(Beginning of Material to process)
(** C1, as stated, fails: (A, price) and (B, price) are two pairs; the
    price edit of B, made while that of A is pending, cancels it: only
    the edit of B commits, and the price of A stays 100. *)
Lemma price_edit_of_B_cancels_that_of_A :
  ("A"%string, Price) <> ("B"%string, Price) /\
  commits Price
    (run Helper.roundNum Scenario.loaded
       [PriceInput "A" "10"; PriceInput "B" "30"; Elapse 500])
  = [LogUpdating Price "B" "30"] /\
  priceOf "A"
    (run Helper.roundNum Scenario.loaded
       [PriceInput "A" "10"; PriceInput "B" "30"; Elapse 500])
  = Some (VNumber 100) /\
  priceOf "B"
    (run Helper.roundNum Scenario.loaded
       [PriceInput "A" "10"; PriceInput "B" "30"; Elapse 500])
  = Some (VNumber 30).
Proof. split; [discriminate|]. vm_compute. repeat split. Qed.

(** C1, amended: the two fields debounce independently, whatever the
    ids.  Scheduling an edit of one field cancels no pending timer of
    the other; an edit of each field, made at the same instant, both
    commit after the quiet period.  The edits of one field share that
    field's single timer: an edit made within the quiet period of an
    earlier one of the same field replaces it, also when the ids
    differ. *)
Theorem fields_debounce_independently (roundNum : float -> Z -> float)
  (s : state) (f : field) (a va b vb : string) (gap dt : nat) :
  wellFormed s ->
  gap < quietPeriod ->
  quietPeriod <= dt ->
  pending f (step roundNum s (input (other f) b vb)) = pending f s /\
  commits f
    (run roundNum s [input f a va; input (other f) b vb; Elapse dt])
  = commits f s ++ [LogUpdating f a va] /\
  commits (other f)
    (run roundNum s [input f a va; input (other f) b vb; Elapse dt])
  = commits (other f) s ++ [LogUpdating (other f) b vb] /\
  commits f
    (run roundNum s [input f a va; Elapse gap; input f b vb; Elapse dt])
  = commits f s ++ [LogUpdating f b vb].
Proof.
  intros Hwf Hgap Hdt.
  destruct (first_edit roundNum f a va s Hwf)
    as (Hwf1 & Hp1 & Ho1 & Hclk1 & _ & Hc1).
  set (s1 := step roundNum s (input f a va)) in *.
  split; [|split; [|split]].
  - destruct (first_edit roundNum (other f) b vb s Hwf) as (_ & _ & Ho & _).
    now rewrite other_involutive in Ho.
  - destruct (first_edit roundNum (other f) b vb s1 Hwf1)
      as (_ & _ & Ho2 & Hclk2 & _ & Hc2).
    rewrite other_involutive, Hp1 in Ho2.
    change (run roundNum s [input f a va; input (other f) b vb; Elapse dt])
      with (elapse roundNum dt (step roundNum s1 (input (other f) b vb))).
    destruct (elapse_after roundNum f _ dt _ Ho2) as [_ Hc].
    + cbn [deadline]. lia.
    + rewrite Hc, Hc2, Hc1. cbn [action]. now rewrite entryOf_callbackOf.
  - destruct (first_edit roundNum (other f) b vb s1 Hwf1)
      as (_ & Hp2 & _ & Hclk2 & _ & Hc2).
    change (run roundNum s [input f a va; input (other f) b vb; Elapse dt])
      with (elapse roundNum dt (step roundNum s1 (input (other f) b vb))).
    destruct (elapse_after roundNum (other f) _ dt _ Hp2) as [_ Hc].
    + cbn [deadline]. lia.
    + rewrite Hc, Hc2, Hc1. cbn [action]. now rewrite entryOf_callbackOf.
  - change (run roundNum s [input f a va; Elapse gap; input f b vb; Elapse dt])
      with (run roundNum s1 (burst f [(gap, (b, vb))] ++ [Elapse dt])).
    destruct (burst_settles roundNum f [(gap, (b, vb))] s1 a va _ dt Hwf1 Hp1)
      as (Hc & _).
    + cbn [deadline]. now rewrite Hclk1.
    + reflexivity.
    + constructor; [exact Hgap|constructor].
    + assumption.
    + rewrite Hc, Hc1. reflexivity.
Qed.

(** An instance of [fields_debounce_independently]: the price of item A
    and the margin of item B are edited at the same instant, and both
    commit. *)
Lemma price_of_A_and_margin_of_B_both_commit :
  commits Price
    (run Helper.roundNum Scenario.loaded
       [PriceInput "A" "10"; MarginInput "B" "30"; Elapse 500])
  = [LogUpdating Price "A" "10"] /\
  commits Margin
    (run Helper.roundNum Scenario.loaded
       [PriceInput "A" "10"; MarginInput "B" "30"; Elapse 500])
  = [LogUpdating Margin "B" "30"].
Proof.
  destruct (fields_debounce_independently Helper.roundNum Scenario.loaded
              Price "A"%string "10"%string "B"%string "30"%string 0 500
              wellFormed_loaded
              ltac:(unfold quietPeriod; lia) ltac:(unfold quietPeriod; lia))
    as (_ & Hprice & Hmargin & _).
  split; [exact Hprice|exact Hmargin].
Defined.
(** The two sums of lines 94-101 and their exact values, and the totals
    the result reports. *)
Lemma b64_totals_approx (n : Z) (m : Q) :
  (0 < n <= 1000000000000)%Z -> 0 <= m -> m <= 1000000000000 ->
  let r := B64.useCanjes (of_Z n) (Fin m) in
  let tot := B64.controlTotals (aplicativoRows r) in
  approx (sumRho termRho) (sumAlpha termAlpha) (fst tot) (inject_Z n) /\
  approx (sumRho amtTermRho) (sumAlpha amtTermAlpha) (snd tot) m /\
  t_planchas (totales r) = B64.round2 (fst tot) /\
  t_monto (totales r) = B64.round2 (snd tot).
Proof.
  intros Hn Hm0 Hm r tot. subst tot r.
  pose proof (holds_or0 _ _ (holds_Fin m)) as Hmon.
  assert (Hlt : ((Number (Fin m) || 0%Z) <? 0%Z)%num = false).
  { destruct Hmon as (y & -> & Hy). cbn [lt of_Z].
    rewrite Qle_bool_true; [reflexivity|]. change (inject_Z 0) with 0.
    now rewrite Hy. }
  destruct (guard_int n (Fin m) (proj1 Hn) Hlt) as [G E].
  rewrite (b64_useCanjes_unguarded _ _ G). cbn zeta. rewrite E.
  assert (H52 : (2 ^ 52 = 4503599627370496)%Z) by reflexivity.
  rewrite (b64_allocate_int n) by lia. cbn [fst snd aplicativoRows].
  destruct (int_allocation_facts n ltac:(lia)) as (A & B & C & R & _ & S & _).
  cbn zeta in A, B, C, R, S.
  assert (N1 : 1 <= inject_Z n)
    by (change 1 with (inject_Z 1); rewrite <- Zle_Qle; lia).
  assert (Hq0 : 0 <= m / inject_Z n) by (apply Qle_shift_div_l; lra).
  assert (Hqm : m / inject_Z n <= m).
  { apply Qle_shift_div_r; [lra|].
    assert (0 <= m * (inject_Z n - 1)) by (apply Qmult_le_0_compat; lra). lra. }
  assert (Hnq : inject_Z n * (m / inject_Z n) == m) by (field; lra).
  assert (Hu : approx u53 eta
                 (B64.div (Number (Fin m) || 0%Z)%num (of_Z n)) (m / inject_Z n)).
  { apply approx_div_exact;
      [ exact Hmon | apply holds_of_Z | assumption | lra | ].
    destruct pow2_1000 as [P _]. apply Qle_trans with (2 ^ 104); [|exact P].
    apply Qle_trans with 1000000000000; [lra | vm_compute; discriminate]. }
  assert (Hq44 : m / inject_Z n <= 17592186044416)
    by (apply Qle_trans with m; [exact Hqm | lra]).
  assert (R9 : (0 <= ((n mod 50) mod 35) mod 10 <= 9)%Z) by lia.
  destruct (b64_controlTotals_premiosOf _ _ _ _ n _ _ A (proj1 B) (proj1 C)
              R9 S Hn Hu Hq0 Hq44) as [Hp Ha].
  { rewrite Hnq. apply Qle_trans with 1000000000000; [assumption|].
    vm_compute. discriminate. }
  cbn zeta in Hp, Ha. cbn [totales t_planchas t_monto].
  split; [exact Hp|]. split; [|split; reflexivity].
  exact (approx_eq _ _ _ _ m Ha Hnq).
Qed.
(End of Material to process)
Task requirements: Extract all lines of the records above that include "made".

Reply:
    price edit of B, made while that of A is pending, cancels it: only
    the other; an edit of each field, made at the same instant, both
    field's single timer: an edit made within the quiet period of an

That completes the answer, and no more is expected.